Когда же дошло до перепрописки, доведшей нашего доцента до белого каления (как назло, именно в то время в городе разрешили прописку всем проживающим, и очередь в паспортных столах люди занимали с вечера), Виктор Аркадьевич вмешался снова, чтобы довести начатое до конца.

Он успокоил Геннадия Евгеньевича, потом позвонил знакомому — первому секретарю райкома партии. Когда-то по его просьбе он провозился несколько дней, монтируя и озвучивая любительский фильм, отснятый районными активистами к какому-то пленуму. В качестве гонорара получил барельеф Льва Толстого (бронза по дереву) и пожизненную признательность. Барельеф Виктор Аркадьевич отнес директору киностудии в кабинет, а признательность оставил до такого вот случая.

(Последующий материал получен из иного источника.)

(* ===== verification/BrokerPlan.v ===== *)
(** * Offline transactions of the home broker

    [src/src/the_hive/fleet_home_broker_identity.py] (the import closure) and
    [fleet_home_broker.py]: the plan of a transaction, its first record, and
    the resumption of one whose log has records. *)

From stdpp Require Import pretty.
From S2P Require Import Prelude Order DynamicPool Json JsonText StrictJson PyEq Sha256 BrokerTypes BrokerRelease BrokerCodec BrokerRecovery BrokerWal BrokerLinux.
#[local] Open Scope Z_scope.

(** ** Identity and import closure *)

Definition NUL : string := String (char_at 0) "".
Definition NL : string := String (char_at 10) "".

(** [BrokerIdentity.canonical_bytes]. *)
Definition identity_bytes (i : BrokerIdentity) : string :=
  let line (kv : string * string) := kv.1 +:+ (NUL +:+ (utf8_encode kv.2 +:+ NL)) in
  "broker-identity-v1" +:+ (NL +:+ py_join "" (line <$>
    [ ("agent_id", bi_agent_id i); ("manifest_generation", pretty (bi_manifest_generation i));
      ("mcs_pair", bi_mcs_pair i); ("slot_snapshot", slot_snapshot i);
      ("policy_generation", pretty (bi_policy_generation i)); ("projection_digest", bi_projection_digest i);
      ("executable_fingerprint", executable_fingerprint i);
      ("fencing_epoch", pretty (bi_fencing_epoch i)) ])).

Definition identity_digest (i : BrokerIdentity) : string := sha256_bytes (identity_bytes i).

(** The drive of a Windows path without backslashes that does not start with
    a slash: its first two characters, when the second is a colon. *)
Definition windows_drive (path : string) : bool :=
  match path with String _ (String c _) => is_char ":" c | _ => false end.
Definition windows_absolute (path : string) : bool :=
  match path with String _ (String c (String d _)) => is_char ":" c && is_char "/" d | _ => false end.

Definition _canonical_relative_path (v : pyval) : result string :=
  path ← _nonempty_text v "import path";
  if negb (bool_decide (path = py_strip path)) || has_char "000" path || contains "\" path
  then identity_error "import path is not canonical"
  else if startswith "/" path || windows_absolute path then identity_error "import path must be relative"
  else if windows_drive path then identity_error "import path must not contain a drive"
  else if existsb (λ part, bool_decide (part ∈ [""; "."; ".."])) (split_on "/" path)
  then identity_error "import path contains traversal or empty segment"
  else Ok path.

Record ImportClosureEntry := { ie_path : string; ie_digest : string }.

Definition ImportClosureEntry_new (path digest : pyval) : result ImportClosureEntry :=
  path ← _canonical_relative_path path;
  digest ← _sha256_digest digest "import digest";
  Ok {| ie_path := path; ie_digest := digest |}.

Definition _validated_entries (entries : list ImportClosureEntry) : result (list ImportClosureEntry) :=
  match entries with
  | [] => identity_error "import closure must be non-empty"
  | _ => if bool_decide (NoDup (ie_path <$> entries)) then Ok (sort_by str_cmp ie_path entries)
         else identity_error "import closure contains duplicate paths"
  end.

Record ImportClosure := { entries : list ImportClosureEntry }.

Definition ImportClosure_new (es : list ImportClosureEntry) : result ImportClosure :=
  es ← _validated_entries es; Ok {| entries := es |}.

(** [ImportClosure.canonical_bytes] and its digest. *)
Definition closure_bytes (c : ImportClosure) : string :=
  "import-closure-v1" +:+ (NL +:+ py_join ""
    ((λ e, utf8_encode (ie_path e) +:+ (NUL +:+ (ie_digest e +:+ NL))) <$> entries c)).
Definition closure_digest (c : ImportClosure) : string := sha256_bytes (closure_bytes c).

(** ** Plans *)

Record OfflineBrokerPlan := {
  pl_identity : BrokerIdentity;
  pl_import_closure : ImportClosure;
  pl_expected_principal : PrincipalBinding;
  pl_operation : ChpbTransactionOperation;
  pl_store_uuid : pyval;
  pl_population_total : pyval;
}.

Record OfflineBrokerStep := { st_status : option TransactionStatus; st_decision : RecoveryDecision }.

Record OfflineBrokerOperations (W : Type) := {
  new_transaction_id : ST W pyval;
  off_observe : OfflineBrokerPlan → ST W BrokerObservation;
}.
Arguments new_transaction_id {W}. Arguments off_observe {W}.

Definition _blocked_step : OfflineBrokerStep := {| st_status := None; st_decision := _blocked_decision |}.

Definition offline_error {A} (message : string) : result A := Err (OfflineBrokerError message).
Definition offline (condition : bool) (message : string) : result () :=
  require condition (OfflineBrokerError message).

(** Any failure under one message. *)
Definition as_offline {A} (message : string) (r : result A) : result A :=
  reraise (λ _, true) (λ _, OfflineBrokerError message) r.

Definition _validate_plan (plan : OfflineBrokerPlan) : result PolicyBinding :=
  '(identity, closure) ← as_offline "offline broker plan is invalid"
    (identity ← identity_again (pl_identity plan);
     closure ← ImportClosure_new (entries (pl_import_closure plan));
     _ ← validate_principal_binding (pl_expected_principal plan);
     Ok (identity, closure));
  _ ← offline (bool_decide (executable_fingerprint identity = closure_digest closure))
        "executable fingerprint is not bound to import closure";
  let p := pl_expected_principal plan in
  _ ← offline (py_eq (VStr (bi_agent_id identity)) (pb_agent_id p)
               && py_eq (VInt (bi_manifest_generation identity)) (pb_manifest_generation p)
               && py_eq (VStr (bi_mcs_pair identity)) (pb_mcs_pair p)
               && py_eq (VInt (bi_fencing_epoch identity)) (pb_fencing_epoch p))
        "identity and expected principal are not bound";
  let policy := {| policy_generation := VInt (bi_policy_generation identity);
                   projection_digest := VStr (bi_projection_digest identity) |} in
  _ ← as_offline "offline broker store or binding is invalid"
        (validate_transaction_binding
           {| operation := pl_operation plan; transaction_id := VStr (times 32 "0");
              store_uuid := pl_store_uuid plan; principal := p; policy := policy |});
  _ ← as_offline "offline broker population total is invalid"
        (_integer (pl_population_total plan) 1 MAX_CHPB_POPULATION_ENTRIES);
  Ok policy.

Definition _validate_peer_pid (peer_pid : Z) : result () := offline (0 <? peer_pid) "peer pid is invalid".

Definition _new_binding (plan : OfflineBrokerPlan) (policy : PolicyBinding) (transaction_id : pyval)
  : result TransactionBinding :=
  let binding := {| operation := pl_operation plan; transaction_id := transaction_id;
                    store_uuid := pl_store_uuid plan; principal := pl_expected_principal plan;
                    policy := policy |} in
  _ ← as_offline "broker-generated transaction id or binding is invalid" (validate_transaction_binding binding);
  Ok binding.

Definition sighted (o : BrokerObjectState) (g : BrokerRegistryState) : BrokerObservation :=
  {| object_state := o; registry_state := g; population_index := VInt 0 |}.

Definition _initial_observation (op : ChpbTransactionOperation) : BrokerObservation :=
  match op with
  | OP_PROVISION => sighted O_ABSENT G_NOT_APPLICABLE
  | OP_REPLACE => sighted O_REPLACEMENT_ORIGINAL G_NOT_APPLICABLE
  | OP_DEPROVISION => sighted O_FINAL_COMPLETE G_CURRENT
  end.

Definition _is_initial_observation (op : ChpbTransactionOperation) (o : BrokerObservation) : bool :=
  observation_eq o (_initial_observation op)
  || (bool_decide (op = OP_DEPROVISION) && observation_eq o (sighted O_ABSENT G_NOT_APPLICABLE)).

Definition _initial_checkpoint (op : ChpbTransactionOperation) : BrokerCheckpoint :=
  match op with
  | OP_PROVISION => C_CREATE_INTENT
  | OP_REPLACE => C_REPLACEMENT_PREPARE_INTENT
  | OP_DEPROVISION => C_DEPROVISION_INTENT
  end.

Definition _initial_status (plan : OfflineBrokerPlan) (policy : PolicyBinding) (transaction_id : pyval)
  (observation : BrokerObservation) : result TransactionStatus :=
  let checkpoint := _initial_checkpoint (pl_operation plan) in
  binding ← _new_binding plan policy transaction_id;
  let status := {| binding := binding; b2a_phase := b2a_phase_for_checkpoint checkpoint;
                   checkpoint := checkpoint; observation := observation;
                   population_total := pl_population_total plan; terminal_result := None |} in
  _ ← as_offline "offline broker initial status is invalid" (validate_transaction_status status);
  Ok status.

Definition _status_matches_plan (plan : OfflineBrokerPlan) (policy : PolicyBinding) (s : TransactionStatus)
  : bool :=
  is_ok (validate_transaction_status s)
  && bool_decide (operation (binding s) = pl_operation plan)
  && py_eq (store_uuid (binding s)) (pl_store_uuid plan)
  && principal_eq (principal (binding s)) (pl_expected_principal plan)
  && policy_eq (BrokerTypes.policy (binding s)) policy
  && py_eq (population_total s) (pl_population_total plan).

Definition _registry_or_terminal_blocked (s : TransactionStatus) (d : RecoveryDecision) : bool :=
  bool_decide (action d = A_CAS_REGISTRY)
  || bool_decide (next_checkpoint d ∈ [Some C_REGISTRY_CAS_INTENT; Some C_FINALIZE_INTENT])
  || bool_decide (checkpoint s ∈ [C_REGISTRY_CAS_INTENT; C_FINALIZE_INTENT])
  || (bool_decide (operation (binding s) ∈ [OP_PROVISION; OP_REPLACE])
      && bool_decide (checkpoint s = C_COMMITTED)).

(** ** Transactions *)

Section transactions.
Context {W : Type} (operations : OfflineBrokerOperations W) (linux : LinuxOperations W)
        (wal : WalOperations W).

(** [try: attest; observe  except Exception: None]. *)
Definition attested_observation (plan : OfflineBrokerPlan) (peer_pid : Z)
  : ST W (option BrokerObservation) :=
  st_catch
    (_ ← attest_peer_principal linux peer_pid (pl_expected_principal plan);
     o ← off_observe operations plan;
     mret (Some o))
    (λ _, mret None).

Definition begin_offline_transaction (plan : OfflineBrokerPlan) (peer_pid : Z) : ST W OfflineBrokerStep :=
  policy ← st_lift (_validate_plan plan);
  _ ← st_lift (_validate_peer_pid peer_pid);
  transaction_id ← st_catch (new_transaction_id operations)
                     (λ _, st_lift (offline_error "broker transaction id generation failed"));
  _ ← st_lift (_new_binding plan policy transaction_id);
  observed ← attested_observation plan peer_pid;
  match observed with
  | None => mret _blocked_step
  | Some observation =>
      if negb (_is_initial_observation (pl_operation plan) observation) then mret _blocked_step
      else
        status ← st_lift (_initial_status plan policy transaction_id observation);
        st_catch
          (_ ← append_status wal status;
           let decision := decide_broker_recovery status observation in
           mret (if bool_decide (action decision = A_RETURN_BLOCKED) then _blocked_step
                 else {| st_status := Some status; st_decision := decision |}))
          (λ _, mret _blocked_step)
  end.

Definition recover_offline_transaction (plan : OfflineBrokerPlan) (peer_pid : Z) : ST W OfflineBrokerStep :=
  policy ← st_lift (_validate_plan plan);
  _ ← st_lift (_validate_peer_pid peer_pid);
  observed ← attested_observation plan peer_pid;
  match observed with
  | None => mret _blocked_step
  | Some observation =>
      recovery ← recover_status wal observation;
      mret match wr_status recovery with
           | None => _blocked_step
           | Some status =>
               let decision := wr_decision recovery in
               if negb (_status_matches_plan plan policy status)
                  || bool_decide (action decision = A_RETURN_BLOCKED)
                  || _registry_or_terminal_blocked status decision
               then _blocked_step
               else {| st_status := Some status; st_decision := decision |}
           end
  end.
End transactions.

Шло бюро, но секретарша, знавшая Сватова и его отношения с первым, вопреки всем правилам тут же его соединила.

— Слушай, давай однажды раскачаем бюрократический аппарат, — начал Виктор Аркадьевич сразу по делу, понимая, что разглагольствовать не ко времени. — Предлагаю провести эксперимент на безынерционность. Ставлю задачу: выписать и прописать семью в три человека за сорок минут. Выписать из соседнего района, прописать в твоем. Вопреки традиционной волоките.

— Понял. Сейчас вам перезвонят, — ответил секретарь райкома, обращаясь к Сватову на «вы», как всегда на людях.

Тут же на столе Сватова зазвонил телефон.

— Заместитель начальника ОВД, подполковник милиции Егоров слушает.

Такой стремительности Виктор Аркадьевич не ожидал. И поначалу даже не понял, откуда звонят, отчего растерянно произнес:

— Это я — слушаю…

— По поручению товарища… Куда прибыть по вопросу перепрописки?

Разумеется, все получилось складно.

Дубровину Сватов сказал:

— Все в порядке. Живи и работай.

Тем не менее сотрудничать с Осинским, даже при всей напуганности и готовности того к примирению, Дубровин больше не желал. Хорошие отношения с начальником, тем более с подачи Сватова, его не устраивали. Еще не вселившись в новую квартиру, он выложил на стол Анатолию Ивановичу свое заявление.

Узнав о случившемся, я советовал Геннадию не сдаваться. Не жалея эмоций, я уговаривал его начать борьбу. Дело-то не в квартире! Для меня и сам Геннадий, и его начальник были фигурами социально типичными. Правда, типичность одного определялась повышенным интересом к делу и стремлением это дело развивать. А типичность другого — стремлением (тоже вполне распространенным в наши дни) дело волочить и максимально возможное от него урывать.